__Work to be completed__. In the data that follows, count each line holding the string "Exchange"; answer with the number only.

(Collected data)
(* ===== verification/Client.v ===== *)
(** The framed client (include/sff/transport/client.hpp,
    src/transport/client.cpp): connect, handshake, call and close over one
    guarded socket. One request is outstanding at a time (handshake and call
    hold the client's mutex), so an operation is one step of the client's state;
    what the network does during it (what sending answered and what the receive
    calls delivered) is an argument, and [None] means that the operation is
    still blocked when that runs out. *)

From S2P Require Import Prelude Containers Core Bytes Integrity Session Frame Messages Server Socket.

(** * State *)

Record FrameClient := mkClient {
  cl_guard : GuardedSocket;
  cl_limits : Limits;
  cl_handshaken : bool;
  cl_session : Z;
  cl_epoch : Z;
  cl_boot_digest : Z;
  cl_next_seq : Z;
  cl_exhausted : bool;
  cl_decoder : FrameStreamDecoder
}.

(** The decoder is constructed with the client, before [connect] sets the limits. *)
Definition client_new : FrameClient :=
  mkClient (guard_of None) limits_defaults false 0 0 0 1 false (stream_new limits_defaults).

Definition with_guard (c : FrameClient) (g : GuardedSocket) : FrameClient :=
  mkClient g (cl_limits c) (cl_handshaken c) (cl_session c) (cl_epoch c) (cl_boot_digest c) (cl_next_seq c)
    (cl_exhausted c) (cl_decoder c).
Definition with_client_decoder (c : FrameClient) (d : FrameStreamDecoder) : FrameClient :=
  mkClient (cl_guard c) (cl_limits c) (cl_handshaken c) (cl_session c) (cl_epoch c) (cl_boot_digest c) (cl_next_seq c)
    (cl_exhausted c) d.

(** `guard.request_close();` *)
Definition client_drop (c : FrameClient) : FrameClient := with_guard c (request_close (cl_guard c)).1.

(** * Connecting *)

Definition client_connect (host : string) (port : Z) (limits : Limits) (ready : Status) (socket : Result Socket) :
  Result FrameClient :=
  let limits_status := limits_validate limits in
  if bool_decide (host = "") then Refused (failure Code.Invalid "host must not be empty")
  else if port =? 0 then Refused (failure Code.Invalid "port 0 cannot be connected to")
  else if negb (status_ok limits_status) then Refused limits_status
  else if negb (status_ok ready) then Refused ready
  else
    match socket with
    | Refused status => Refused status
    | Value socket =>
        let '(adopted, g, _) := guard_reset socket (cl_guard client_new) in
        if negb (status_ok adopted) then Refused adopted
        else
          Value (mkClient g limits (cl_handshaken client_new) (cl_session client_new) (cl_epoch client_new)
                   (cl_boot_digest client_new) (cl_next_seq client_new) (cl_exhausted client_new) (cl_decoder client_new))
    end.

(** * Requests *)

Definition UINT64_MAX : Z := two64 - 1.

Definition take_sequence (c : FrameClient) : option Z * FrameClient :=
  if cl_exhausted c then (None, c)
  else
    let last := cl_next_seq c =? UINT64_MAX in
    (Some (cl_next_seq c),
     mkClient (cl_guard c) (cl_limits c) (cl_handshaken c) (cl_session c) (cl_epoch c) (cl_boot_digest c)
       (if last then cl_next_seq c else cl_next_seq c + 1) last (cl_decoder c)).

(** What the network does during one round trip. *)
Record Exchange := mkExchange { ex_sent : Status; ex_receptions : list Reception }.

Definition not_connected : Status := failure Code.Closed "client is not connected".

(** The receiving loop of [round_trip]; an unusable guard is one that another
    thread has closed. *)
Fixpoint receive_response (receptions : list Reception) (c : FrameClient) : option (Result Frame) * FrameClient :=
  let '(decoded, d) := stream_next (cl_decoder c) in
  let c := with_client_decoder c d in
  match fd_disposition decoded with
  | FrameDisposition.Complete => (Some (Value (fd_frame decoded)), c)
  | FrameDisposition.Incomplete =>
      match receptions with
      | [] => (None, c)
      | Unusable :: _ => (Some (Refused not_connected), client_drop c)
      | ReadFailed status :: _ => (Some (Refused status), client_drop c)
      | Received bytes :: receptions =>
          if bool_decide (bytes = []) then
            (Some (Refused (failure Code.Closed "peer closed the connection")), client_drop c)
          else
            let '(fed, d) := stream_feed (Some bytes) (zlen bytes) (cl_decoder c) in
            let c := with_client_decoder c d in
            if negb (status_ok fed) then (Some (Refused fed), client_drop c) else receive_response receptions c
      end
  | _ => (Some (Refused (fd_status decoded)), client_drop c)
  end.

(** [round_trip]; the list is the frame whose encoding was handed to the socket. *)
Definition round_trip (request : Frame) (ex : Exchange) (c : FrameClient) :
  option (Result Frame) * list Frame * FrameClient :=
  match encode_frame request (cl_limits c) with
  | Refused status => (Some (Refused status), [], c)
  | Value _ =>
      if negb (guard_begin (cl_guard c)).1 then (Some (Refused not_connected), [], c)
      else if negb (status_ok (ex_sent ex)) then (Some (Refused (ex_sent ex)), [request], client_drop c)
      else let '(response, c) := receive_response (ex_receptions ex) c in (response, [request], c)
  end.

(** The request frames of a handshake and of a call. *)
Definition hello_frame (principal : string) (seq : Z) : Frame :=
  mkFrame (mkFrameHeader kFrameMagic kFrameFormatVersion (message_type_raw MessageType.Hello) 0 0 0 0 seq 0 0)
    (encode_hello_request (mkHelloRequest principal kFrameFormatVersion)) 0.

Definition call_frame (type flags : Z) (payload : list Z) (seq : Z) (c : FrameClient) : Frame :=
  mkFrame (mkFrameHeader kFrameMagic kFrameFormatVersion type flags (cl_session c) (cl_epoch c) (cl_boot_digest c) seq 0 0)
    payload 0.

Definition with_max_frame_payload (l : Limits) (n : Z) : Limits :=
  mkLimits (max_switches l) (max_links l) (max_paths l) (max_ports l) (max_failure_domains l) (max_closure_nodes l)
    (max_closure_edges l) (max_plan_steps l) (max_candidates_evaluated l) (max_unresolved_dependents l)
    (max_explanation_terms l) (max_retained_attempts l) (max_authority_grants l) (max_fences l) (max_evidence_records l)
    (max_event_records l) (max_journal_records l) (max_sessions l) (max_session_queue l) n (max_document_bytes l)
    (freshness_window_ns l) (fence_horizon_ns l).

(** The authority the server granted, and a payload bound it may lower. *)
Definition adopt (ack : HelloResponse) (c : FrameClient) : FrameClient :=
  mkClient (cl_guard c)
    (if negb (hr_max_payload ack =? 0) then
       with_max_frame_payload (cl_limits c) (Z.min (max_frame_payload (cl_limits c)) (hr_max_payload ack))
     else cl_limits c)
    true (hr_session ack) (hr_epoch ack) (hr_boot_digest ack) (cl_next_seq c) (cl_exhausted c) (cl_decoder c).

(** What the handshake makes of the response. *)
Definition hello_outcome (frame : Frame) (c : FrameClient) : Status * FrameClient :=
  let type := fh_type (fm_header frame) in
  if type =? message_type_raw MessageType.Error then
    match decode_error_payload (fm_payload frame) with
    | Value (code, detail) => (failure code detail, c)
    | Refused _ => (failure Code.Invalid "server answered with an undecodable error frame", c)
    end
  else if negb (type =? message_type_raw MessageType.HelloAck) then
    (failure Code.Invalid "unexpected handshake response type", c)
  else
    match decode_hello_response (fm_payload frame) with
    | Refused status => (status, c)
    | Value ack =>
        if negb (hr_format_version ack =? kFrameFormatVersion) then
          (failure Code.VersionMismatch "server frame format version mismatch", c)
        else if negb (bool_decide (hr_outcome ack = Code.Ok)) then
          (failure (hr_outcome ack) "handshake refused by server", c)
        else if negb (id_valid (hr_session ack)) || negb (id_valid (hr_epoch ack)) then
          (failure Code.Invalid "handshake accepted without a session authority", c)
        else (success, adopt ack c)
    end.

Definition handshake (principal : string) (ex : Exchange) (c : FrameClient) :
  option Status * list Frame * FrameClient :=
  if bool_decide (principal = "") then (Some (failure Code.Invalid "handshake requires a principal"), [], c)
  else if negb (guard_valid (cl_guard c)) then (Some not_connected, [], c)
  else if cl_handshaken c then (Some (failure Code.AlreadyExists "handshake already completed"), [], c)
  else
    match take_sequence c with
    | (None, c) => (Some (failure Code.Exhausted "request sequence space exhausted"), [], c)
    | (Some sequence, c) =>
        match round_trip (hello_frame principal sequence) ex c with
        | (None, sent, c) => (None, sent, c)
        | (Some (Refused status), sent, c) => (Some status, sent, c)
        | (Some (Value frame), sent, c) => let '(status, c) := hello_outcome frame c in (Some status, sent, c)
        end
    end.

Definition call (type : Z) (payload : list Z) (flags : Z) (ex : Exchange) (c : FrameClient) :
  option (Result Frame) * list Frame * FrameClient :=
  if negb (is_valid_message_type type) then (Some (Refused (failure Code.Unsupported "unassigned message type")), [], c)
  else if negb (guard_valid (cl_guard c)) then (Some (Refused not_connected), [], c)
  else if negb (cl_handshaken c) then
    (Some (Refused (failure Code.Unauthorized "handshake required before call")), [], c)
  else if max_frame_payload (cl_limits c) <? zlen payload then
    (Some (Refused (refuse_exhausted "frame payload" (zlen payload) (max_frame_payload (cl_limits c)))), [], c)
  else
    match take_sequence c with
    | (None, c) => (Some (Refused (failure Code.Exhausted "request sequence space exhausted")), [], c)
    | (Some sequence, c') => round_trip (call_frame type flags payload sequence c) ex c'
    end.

__Written solution__. 4